When a handshake is not enough

Shortening the gap between expectation and outcome.

After 10 years running Hot PJ I decided late last year to start a new business – designing and producing second language resources for beginners. My business partner is a language teacher and linguist, and I am a second language learner and designer – so the fit was perfect.

We set to work on the business plan, product research and development (the fun stuff), setting up the website and other marketing collateral, and all the other bits and pieces a new business needs to successfully get off the ground.

I find myself in the position of a client again – covering ground with business advisors and professionals I had covered years ago when setting up Hot PJ, and consequently since forgotten about.

Armed with the benefit of hindsight, I recommended to my new business partner that we have a shareholders agreement drawn up from day one, should any problems arise and we decide to part company.

She agreed and I sent our lawyer we use at Hot PJ a brief email explaining what we wanted to do. As many may know, most lawyers in medium to large firms have junior lawyers and assistants, and it was to one of them our project was passed. It was here our problems started.

Some time later, and with little communication with us, we received a draft of the agreement. Not only did you need a law degree to understand it, but it also contained many basic mistakes and inaccuracies about the set up of our company.

As you can imagine, this impacted on our confidence in the agreement and the lawyer who drafted it. He had not bothered to find out our needs, or to even confirm some of the basics before working on the agreement. As most people know, failure to do the necessary research and preparation work at the outset is a method sure to fail.

To cut a long story down, after many months of un-replied emails and phone calls which outlined our concerns, (during which time we received a bill and follow up statements), we severed our relationship with the law firm and shifted to another.

But my story does not end here.

Our second attempt was with a lawyer recommended by our local Chamber of Commerce, and after a free initial meeting with him we felt confident that he understood and could meet our needs within a budget we could afford.

We received a draft agreement soon after, containing less jargon than the first. We concluded the agreement after one additional review meeting. It arrived neatly indexed in a folder. Wow, that was impressive.

Then came the bill. That was impressive too!

70% more than the top end figure the lawyer had indicated it would cost.

So we queried it.

Some time passed, and after a reminder from us, we received an explanation. The agreement had come out at the ‘top end’ of costs, and an additional document had also been prepared.

You may ask, so what’s your problem? – the lawyer had done more work and it is not unfair to expect to be paid for it.

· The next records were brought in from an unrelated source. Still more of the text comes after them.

(** * clima-app: the weather screen of [src/app/(tabs)/index.tsx]

    A shallow embedding of the weather screen component [WeatherScreen]:
    its pure transforms ([compactForecast], [processHourlyForecast],
    [displayTemp], [displaySpeed], [getWeatherIcon], [getWeatherImage]),
    its event handlers ([initByGeolocation], [searchByCity], [refreshData],
    [fetchAll], [toggleUnits]) and the screen selection of its render
    function.

    Conventions of the embedding.
    - A JavaScript [number] that holds a temperature, a speed or a
      coordinate is an exact rational ([Q]): JSON only carries finite
      numbers, and [Math.min], [Math.max], comparisons and [toFixed] act on
      the exact value of a double.  Rounding errors of the double
      multiplications in the unit conversions are not modelled.
    - Timestamps ([dt], seconds since the epoch) are integers ([Z]).
    - [Date] depends on the device's time zone: the two methods the screen
      calls are fields of the class [DateRuntime]; [UTC] is the instance of
      a device whose zone is UTC.
    - The handlers are [async] functions over React state; they are
      programs of the monad [Handler], which threads the component state,
      logs every call that leaves the component and carries exceptions. *)

From Stdlib Require Import ZArith QArith Qround Qminmax Lqa.
From Stdlib Require Import List String Ascii DecimalString.
From Stdlib Require Import Sorting Permutation Lia Bool.
Import ListNotations.

Local Open Scope Z_scope.

(** ** The JavaScript built-ins the screen uses *)

Module Math.

(** [Math.round]: the nearest integer, a tie going up. *)
Definition round (x : Q) : Z := Qfloor (x + (1 # 2)).

(** [Math.min] and [Math.max] of two numbers. *)
Definition min (a b : Q) : Q := Qmin a b.
Definition max (a b : Q) : Q := Qmax a b.

End Math.

(** [String(n)] of an integer. *)
Definition Number_toString (n : Z) : string :=
  NilZero.string_of_int (Z.to_int n).

(** [x.toFixed(1)] below 1e21: the sign is split off, the magnitude is
    rounded to the nearest tenth (a tie going to the larger tenth). *)
Definition toFixed1 (x : Q) : string :=
  let sign := if Qle_bool 0 x then EmptyString else "-"%string in
  let mag := if Qle_bool 0 x then x else Qopp x in
  let n := Qfloor (mag * inject_Z 10 + (1 # 2)) in
  (sign ++ Number_toString (n / 10) ++ "." ++ Number_toString (n mod 10))%string.

(** A property read of an object literal, [map[key]].  The literal's own
    properties come first; a key it does not own is looked up on
    [Object.prototype], whose members are functions (and, for [__proto__],
    the prototype object itself): all truthy. *)
Definition objectPrototypeMembers : list string :=
  [ "constructor"; "hasOwnProperty"; "isPrototypeOf"; "propertyIsEnumerable";
    "toLocaleString"; "toString"; "valueOf"; "__proto__";
    "__defineGetter__"; "__defineSetter__"; "__lookupGetter__";
    "__lookupSetter__" ]%string.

True, but as the client who is paying for it, shouldn’t I have been told before the extra work commenced that there would be additional cost?

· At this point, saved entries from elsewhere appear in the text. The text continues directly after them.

(** * Shallow embedding of the delta codec of delta.h

    [get_delta_hdr_size] is embedded from its C body in delta.h.
    [create_delta_index] and [create_delta] are only declared in delta.h;
    they are modelled from the specification of the codec. *)

From Stdlib Require Import ZArith List Lia Bool Strings.Byte.
Import ListNotations.

Open Scope Z_scope.

(** ** C integer semantics used by [get_delta_hdr_size] *)
Module CInt.

(** An [unsigned char] read from memory. *)
Definition uchar (b : byte) : Z := Z.of_N (Byte.to_N b).

Definition INT_MIN : Z := - 2 ^ 31.
Definition INT_MAX : Z := 2 ^ 31 - 1.
Definition INT_WIDTH : Z := 32.
Definition ULONG_MOD : Z := 2 ^ 64.

(** The value of an [int] expression; [None] is an undefined value (the
    result of a signed overflow or of a shift whose count is out of range,
    C11 6.5p5 and 6.5.7p3-4). *)
Definition int_val := option Z.

(** [a << n] on [int] operands (C11 6.5.7p4). *)
Definition int_shl (a : Z) (n : int_val) : int_val :=
  match n with
  | None => None
  | Some k =>
      if (k <? 0) || (INT_WIDTH <=? k) || (a <? 0) then None
      else if a * 2 ^ k <=? INT_MAX then Some (a * 2 ^ k) else None
  end.

(** [a + b] on [int] operands. *)
Definition int_add (a : int_val) (b : Z) : int_val :=
  match a with
  | None => None
  | Some x => if (INT_MIN <=? x + b) && (x + b <=? INT_MAX) then Some (x + b) else None
  end.

(** Conversion of an [int] to [unsigned long] (C11 6.3.1.3p2). *)
Definition ulong_of_int (v : Z) : Z := v mod ULONG_MOD.

(** [size |= v] with [size : unsigned long] and [v : int]. *)
Definition ulong_or_int (size : option Z) (v : int_val) : option Z :=
  match size, v with
  | Some s, Some x => Some (Z.lor s (ulong_of_int x))
  | _, _ => None
  end.

End CInt.

(** ** [get_delta_hdr_size] (delta.h, lines 65-79)

    The readable memory is the byte list [mem]; the pointers [*datap] and
    [top] are positions in it.  Reading [*data] at a position outside [mem]
    is an access outside the object. *)
Module Hdr.
Import CInt.

Inductive hdr_result : Type :=
  | Returned (size : option Z) (cursor : nat)  (* return value and final [*datap] *)
  | ReadOutsideBuffer.

(** The [do { ... } while] loop; [rest] is the memory from [data] on. *)
Fixpoint hdr_loop (rest : list byte) (data top : nat) (size : option Z) (i : int_val)
  : hdr_result :=
  match rest with
  | [] => ReadOutsideBuffer
  | b :: rest' =>
      let cmd := uchar b in                                  (* cmd = *data++;   *)
      let data' := S data in
      let size' := ulong_or_int size (int_shl (Z.land cmd (Z.lnot 128)) i) in
                                                             (* size |= (cmd & ~0x80) << i; *)
      let i' := int_add i 7 in                               (* i += 7;          *)
      if negb (Z.land cmd 128 =? 0) && (data' <? top)%nat    (* while (cmd & 0x80 && data < top) *)
      then hdr_loop rest' data' top size' i'
      else Returned size' data'                              (* *datap = data; return size; *)
  end.

Definition get_delta_hdr_size (mem : list byte) (datap top : nat) : hdr_result :=
  hdr_loop (skipn datap mem) datap top (Some 0) (Some 0).

End Hdr.

(** ** The header varint encoding of the specification (section 4.3) *)
Module Varint.
Import CInt.

(** The byte whose [unsigned char] value is [z mod 256]. *)
Definition byte_of (z : Z) : byte :=
  match Byte.of_N (Z.to_N (z mod 256)) with Some b => b | None => x00 end.

(** 7-bit groups, least significant first, continuation bit on all but the
    last byte. *)
Fixpoint varint_fuel (fuel : nat) (n : Z) : list byte :=
  match fuel with
  | O => []
  | S f =>
      if n <? 128 then [byte_of n]
      else byte_of (Z.lor (n mod 128) 128) :: varint_fuel f (n / 128)
  end.

Definition encode_varint (n : Z) : list byte :=
  varint_fuel (S (Z.to_nat (Z.log2 n))) n.

End Varint.

(** ** The match index (declared in delta.h, lines 9-41)

    [create_delta_index] has no body in the repository's sources: the index
    below is modelled from the specification (sections 3, 4.1 and 9). *)
Module Index.

Record source_info : Type := {
  buf : list byte;          (* the bytes at [buf] *)
  size : nat;               (* total length of source data *)
  agg_offset : nat          (* start of the data in the aggregate source *)
}.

Nobody likes this kind of surprise, even more so when you are a start-up business on a very fixed budget.

So what to do?

Pay up and shut up? After all, there is nothing wrong with the work done.

I believe there is another issue at play here. I believe it should go without saying that the customer be advised of any cost increases before the additional work is commenced. After all, it’s the client’s money that is being spent.

After many years of working alongside clients at Hot PJ, I’ve learned that scope changes happen all the time, infact they can be almost guaranteed. A job will evolve as it comes together, and it is always necessary to try to cover this when first scoping and pricing it.

I believe it is the responsibility of the project leader or primary contact, to point out any scope changes to the client that will impact on price. Sure, no one likes hearing that costs will go up, but believe me, it is preferable than receiving a nasty surprise when the bill arrives.

I wish I could say this was the only incident where scope changes had resulted in a problem. But alas not.

Another provider decided a project we had commissioned was complete when the point was reached where the hours worked matched the price being paid, blaming scope changes. Never mind that we were left with a 3/4 completed project.

This is despite our instruction to be advised of any requests that were outside scope and would therefore cost more.

The moral of this tale is to be mindful of any requests that might change the scope of your project and the impact they can have on any work you undertake with external suppliers. Of course to know this you must discuss with your supplier at the outset what will and won’t be included, and get it in writing.

Always ask to be advised as soon as any requests change the scope and cost of your project, then you will have the opportunity to decide whether you can proceed with them or set them aside for the sake of budget.